Second, looking beyond the social studies of finance literature, Taking the Floor is replete with references to morals, norms, and values, as these terms and their variants appear more than 600 times. In the opening chapter, Beunza defines moral norms as “underlying assumptions, prevailing customs, and the institutionalized definitions of right and wrong” (p. 2). Later, he remarks that “proximate control points to the need to draw boundaries between the acceptable and the unacceptable” (p. 290), an exercise I understand as clearly entailing normativity. He further locates the nexus and agency of this normativity in the organization and its managers. Beunza contrasts this approach with regulatory reforms aimed at “bank culture,” which he believes are doomed to fail. Namely, compliance programs, symbolic initiatives (e.g., speeches, PowerPoint presentations), and reforms aimed at instilling specific values in bank employees are simply too generic to make a difference. Instead, Beunza proposes “better management,” entailing formal control systems, hierarchical structures, strong authority, and close supervision. In short, the bank becomes an iron cage. In my view these are provocative suggestions, implicating research at the nexus of norms and values, organizational practice, and even bureaucracy (e.g., see Barker, 1993; Daskalaki, Fotaki, & Sotiropoulou, 2019).

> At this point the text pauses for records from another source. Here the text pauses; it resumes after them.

(* ===== verification/Bridge.v ===== *)
(** * Legacy bridge

    [bridge/config.go], [bridge/mapping.go] and [bridge/service.go]: subject
    translation by prefix rules, durable names, and the loop that copies messages
    from the source stream to the target stream and acknowledges them.
    [sort.Slice] is not stable: it is any function that returns a sorted
    permutation (the class [SortSlice] of [GoSort.v]). YAML parsing and file access are
    arguments. The loop is driven by the outcomes of its fetches; the trace of
    publishes and acknowledgements is a record of the calls, not a Go field.
    [Run] is in [BridgeRun.v]. *)

From S2P Require Import Prelude GoStrings GoSort Bytes Publisher.
From Stdlib Require Import Ascii.
Local Open Scope list_scope.

(** ** mapping.go *)

Record SubjectMapping := mkMapping { Source : string; Target : string; Drop : bool }.

#[global] Instance SubjectMapping_eq_dec : EqDecision SubjectMapping.
Proof. solve_decision. Defined.

(** The loop of [LoadSubjectMappings] that cleans the rules. *)
Fixpoint cleanMappings (i : Z) (mappings : list SubjectMapping) : result (list SubjectMapping) :=
  match mappings with
  | [] => Ok []
  | m :: rest =>
    let src := TrimSpace (Source m) in
    let tgt := TrimSpace (Target m) in
    if bool_decide (src = "") then Err (Errorf "mapping %d: source is required" [FInt i])
    else if negb (Drop m) && bool_decide (tgt = "") then
      Err (Errorf "mapping %d: target is required when drop=false" [FInt i])
    else
      rest ← cleanMappings (i + 1) rest;
      Ok (mkMapping src tgt (Drop m) :: rest)
  end.

Section load.
Context (ReadFile : string → result (list byte))
  (Unmarshal : list byte → result (list SubjectMapping)).

Definition LoadSubjectMappings (path : string) : result (list SubjectMapping) :=
  data ← wrap_err "read subject map: %w" [] (ReadFile path);
  if decide (slen (TrimSpace (of_bytes data)) = 0)%nat then
    Err (Errorf "subject map %q is empty" [FStr path])
  else
    payload ← wrap_err "parse subject map: %w" [] (Unmarshal data);
    if decide (length payload = 0)%nat then Err (Errorf "subject map contains no mappings" [])
    else cleanMappings 0 payload.

(** The helper of the tests: the rules as they are in the file. *)
Definition loadSubjectMappingsFS (path : string) : result (list SubjectMapping) :=
  data ← ReadFile path;
  Unmarshal data.
End load.

(** A [SubjectMapper]: [None] drops the message. *)
Definition SubjectMapper : Type := string → option string.

Definition defaultSubjectMapper : SubjectMapper := Some.

(** The comparison given to [sort.Slice]: longer sources first. *)
Definition mapping_less (a b : SubjectMapping) : bool :=
  if decide (slen (Source a) = slen (Source b)) then bool_decide (strict String.le (Source a) (Source b))
  else bool_decide (slen (Source b) < slen (Source a))%nat.

Fixpoint applyRules (compiled : list SubjectMapping) (subject : string) : option string :=
  match compiled with
  | [] => Some subject
  | rule :: rest =>
    if HasPrefix subject (Source rule) then
      if Drop rule then None else Some (Target rule +:+ str_drop (slen (Source rule)) subject)
    else applyRules rest subject
  end.

Definition mapperFromMappings `{SortSlice} (mappings : list SubjectMapping) : SubjectMapper :=
  if decide (length mappings = 0)%nat then defaultSubjectMapper
  else applyRules (sort_Slice mapping_less mappings).

(** ** config.go *)

Record Config := mkConfig {
  SourceURL : string;
  TargetURL : string;
  SourceStream : string;
  TargetStream : string;
  SubjectMappings : list SubjectMapping;
  MetricsAddr : string;
}.

Definition Validate (c : Config) : result () :=
  if bool_decide (SourceURL c = "") then Err (Errorf "source NATS URL is required" [])
  else if bool_decide (TargetURL c = "") then Err (Errorf "target NATS URL is required" [])
  else if bool_decide (SourceStream c = "") then Err (Errorf "source stream is required" [])
  else if bool_decide (TargetStream c = "") then Err (Errorf "target stream is required" [])
  else Ok tt.

Definition FromEnv (env : string → string) ReadFile Unmarshal : result Config :=
  let path := env "BRIDGE_SUBJECT_MAP_PATH" in
  mappings ← (if bool_decide (path ≠ "") then
                wrap_err "load subject mappings: %w" []
                  (LoadSubjectMappings ReadFile Unmarshal path)
              else Ok []);
  let cfg := mkConfig (env "BRIDGE_SOURCE_NATS_URL") (env "BRIDGE_TARGET_NATS_URL")
    (env "BRIDGE_SOURCE_STREAM") (env "BRIDGE_TARGET_STREAM") mappings
    (env "BRIDGE_METRICS_ADDR") in
  _ ← Validate cfg;
  Ok cfg.

(** ** service.go *)

Definition durable_rune (r : Z) : Z := if bool_decide (r ∈ [46; 42; 62; 32; 58]) then 95 else r.

Definition durableName (subject : string) : string :=
  let cleaned := strings_Map durable_rune subject in
  let cleaned := Trim "_" cleaned in
  let cleaned := if bool_decide (cleaned = "") then "all" else cleaned in
  let cleaned := if decide (64 < slen cleaned)%nat then str_take 64 cleaned else cleaned in
  "bridge_" +:+ cleaned.

(** The subjects of a stream configuration; [None] is a nil configuration. *)
Definition collectSubjects (cfg : option (list string)) : list string := default [] cfg.

(** The copy of each list of values, inserted in the order the map is visited. *)
Definition cloneHeader `{!RangeOrder string (list string)} (h : gmap string (list string)) :
    gmap string (list string) :=
  foldl (λ dup '(k, values), <[k := values]> dup) ∅ (range_entries h).

Record serviceMetrics := mkServiceMetrics {
  forwarded : gmap string Z;
  dropped : gmap string Z;
  publishErr : gmap string Z;
  sourceLag : gmap string Z; (** in nanoseconds *)
}.
Definition inc (m : gmap string Z) (subject : string) : gmap string Z :=
  <[subject := default 0 (m !! subject) + 1]> m.
Definition incForwarded (m : serviceMetrics) (s : string) : serviceMetrics :=
  mkServiceMetrics (inc (forwarded m) s) (dropped m) (publishErr m) (sourceLag m).
Definition incDropped (m : serviceMetrics) (s : string) : serviceMetrics :=
  mkServiceMetrics (forwarded m) (inc (dropped m) s) (publishErr m) (sourceLag m).
Definition incPublishError (m : serviceMetrics) (s : string) : serviceMetrics :=
  mkServiceMetrics (forwarded m) (dropped m) (inc (publishErr m) s) (sourceLag m).
Definition observeLag (m : serviceMetrics) (s : string) (lag : Z) : serviceMetrics :=
  mkServiceMetrics (forwarded m) (dropped m) (publishErr m) (<[s := lag]> (sourceLag m)).

(** *** Options *)

(** [prometheus]: the interfaces [Registerer] and [Gatherer], the type assertions
    between them, and [*Registry], which implements both. *)
Class Prometheus := {
  Registerer : Type;
  Gatherer : Type;
  as_Gatherer : Registerer → option Gatherer;
  as_Registerer : Gatherer → option Registerer;
  Registry : Type;
  NewRegistry : Registry;
  registry_Registerer : Registry → Registerer;
  registry_Gatherer : Registry → Gatherer;
  DefaultGatherer : Gatherer;
  as_Gatherer_registry r : as_Gatherer (registry_Registerer r) = Some (registry_Gatherer r);
  as_Registerer_registry r : as_Registerer (registry_Gatherer r) = Some (registry_Registerer r);
}.

Section options.
Context `{Prometheus}.

(** Where [newServiceMetrics] registers its four vectors, if not at a nil
    [Registerer], and the gatherer it keeps. *)
Definition newServiceMetrics (reg : option Registerer) (gatherer : option Gatherer) :
    option Registerer * option Gatherer :=
  match reg, gatherer with
  | None, None => (Some (registry_Registerer NewRegistry), Some (registry_Gatherer NewRegistry))
  | Some r, None =>
    match as_Gatherer r with
    | Some g => (reg, Some g)
    | None => (reg, Some DefaultGatherer)
    end
  | None, Some g =>
    match as_Registerer g with
    | Some r => (Some r, gatherer)
    | None => (Some (registry_Registerer NewRegistry), Some (registry_Gatherer NewRegistry))
    end
  | Some _, Some _ => (reg, gatherer)
  end.

(** [svc_metrics] tells where the metrics are registered and gathered; their
    values are in the [state] of the loop. *)
Record Service := mkService {
  svc_cfg : Config;
  svc_mapper : option SubjectMapper;
  svc_fetchBatch : Z;
  svc_fetchWait : Z;
  svc_publishTimeout : Z;
  svc_customMapper : bool;
  svc_metrics : option (option Registerer * option Gatherer);
  svc_metricsServer : string;
}.

Definition defaultFetchBatch : Z := 64.
Definition defaultFetchWait : Z := 100 * Millisecond.
Definition defaultPublishTimeout : Z := 2000 * Millisecond.

Definition WithSubjectMapper (mapper : option SubjectMapper) (s : Service) : Service :=
  match mapper with
  | Some _ => mkService (svc_cfg s) mapper (svc_fetchBatch s) (svc_fetchWait s)
                (svc_publishTimeout s) true (svc_metrics s) (svc_metricsServer s)
  | None => s
  end.
Definition WithMetricsRegisterer (reg : option Registerer) (gatherer : option Gatherer)
    (s : Service) : Service :=
  mkService (svc_cfg s) (svc_mapper s) (svc_fetchBatch s) (svc_fetchWait s)
    (svc_publishTimeout s) (svc_customMapper s) (Some (newServiceMetrics reg gatherer))
    (svc_metricsServer s).
Definition WithMetricsServer (addr : string) (s : Service) : Service :=
  mkService (svc_cfg s) (svc_mapper s) (svc_fetchBatch s) (svc_fetchWait s)
    (svc_publishTimeout s) (svc_customMapper s) (svc_metrics s) addr.

(** A nil option is [None]. *)
Definition New `{SortSlice} (cfg : Config) (opts : list (option (Service → Service))) :
    result Service :=
  _ ← Validate cfg;
  let svc := mkService cfg (Some defaultSubjectMapper) defaultFetchBatch defaultFetchWait
    defaultPublishTimeout false None (MetricsAddr cfg) in
  let svc := foldl (λ s opt, match opt with Some f => f s | None => s end) svc opts in
  let mapper :=
    if negb (svc_customMapper svc) && bool_decide (0 < length (SubjectMappings cfg))%nat
    then Some (mapperFromMappings (SubjectMappings cfg)) else svc_mapper svc in
  let mapper := match mapper with Some m => m | None => defaultSubjectMapper end in
  let metrics := match svc_metrics svc with Some m => m | None => newServiceMetrics None None end in
  if svc_fetchBatch svc <=? 0 then Err (Errorf "fetch batch must be positive" [])
  else
    let fetchWait := if svc_fetchWait svc <=? 0 then defaultFetchWait else svc_fetchWait svc in
    Ok (mkService (svc_cfg svc) (Some mapper) (svc_fetchBatch svc) fetchWait
          (svc_publishTimeout svc) (svc_customMapper svc) (Some metrics) (svc_metricsServer svc)).
End options.
#[global] Arguments Service {_}.

(** *** The forwarding loop *)

(** A message of the source stream; [sm_Timestamp] is its metadata, if any. *)
Record SourceMsg := mkSourceMsg {
  sm_Subject : string;
  sm_Data : list byte;
  sm_Header : gmap string (list string);
  sm_Timestamp : option Z;
}.

(** The subscription the messages are acknowledged to. *)
Class AckSource (S : Type) := { src_Ack : SourceMsg → M S () }.

Inductive bridge_event :=
  | E_Publish (source : SourceMsg) (msg : NatsMsg) (ok : bool)
  | E_Ack (source : SourceMsg) (ok : bool).

Record state (J S : Type) := mkState {
  st_target : J;
  st_source : S;
  st_metrics : serviceMetrics;
  st_trace : list bridge_event;
}.
Arguments mkState {J S} _ _ _ _.
Arguments st_target {J S} _.
Arguments st_source {J S} _.
Arguments st_metrics {J S} _.
Arguments st_trace {J S} _.

(** One turn of [consumeLoop] as the outside decides it: the context before the
    fetch, the outcome of the fetch, its messages with the time when the loop comes
    to them, the context after a failed fetch. *)
Record round := mkRound {
  rd_ctxErr : option error;
  rd_fetch : result (list (Z * SourceMsg));
  rd_ctxErrAfter : option error;
}.

Section forward.
Context {J S : Type} `{JetStream J, AckSource S, !RangeOrder string (list string)}.
Context (now : Z) (parent : context) (targetStream : string) (publishTimeout : Z)
  (mapper : SubjectMapper).
Notation st := (state J S).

Finally, in terms of its mechanics, Taking the Floor is beautifully written. Under the hood, it is clearly an academic tome, yet it is extremely accessible. His easily comprehensible summaries of theoretical conversations ranging from Weber, Parsons, and Swidler to Callon, MacKenzie, and Abolafia are admirable. Throughout, his storytelling keeps the reader riveted. Moreover, I was struck by his lexicon: terms like surprise, perplexity, puzzle, and their variants appear more than 100 times in the book. These are the book’s motors, driving the action, pushing the plot forward, making Beunza’s presence palpable. In this sense, the book has elements of an autoethnography or perhaps more aptly a kind of meta-dialogue in which Beunza invites readers to follow him as he tackles one puzzle after another. This, perhaps, is the greatest takeaway from Beunza’s book: “Pay attention to the surprises.”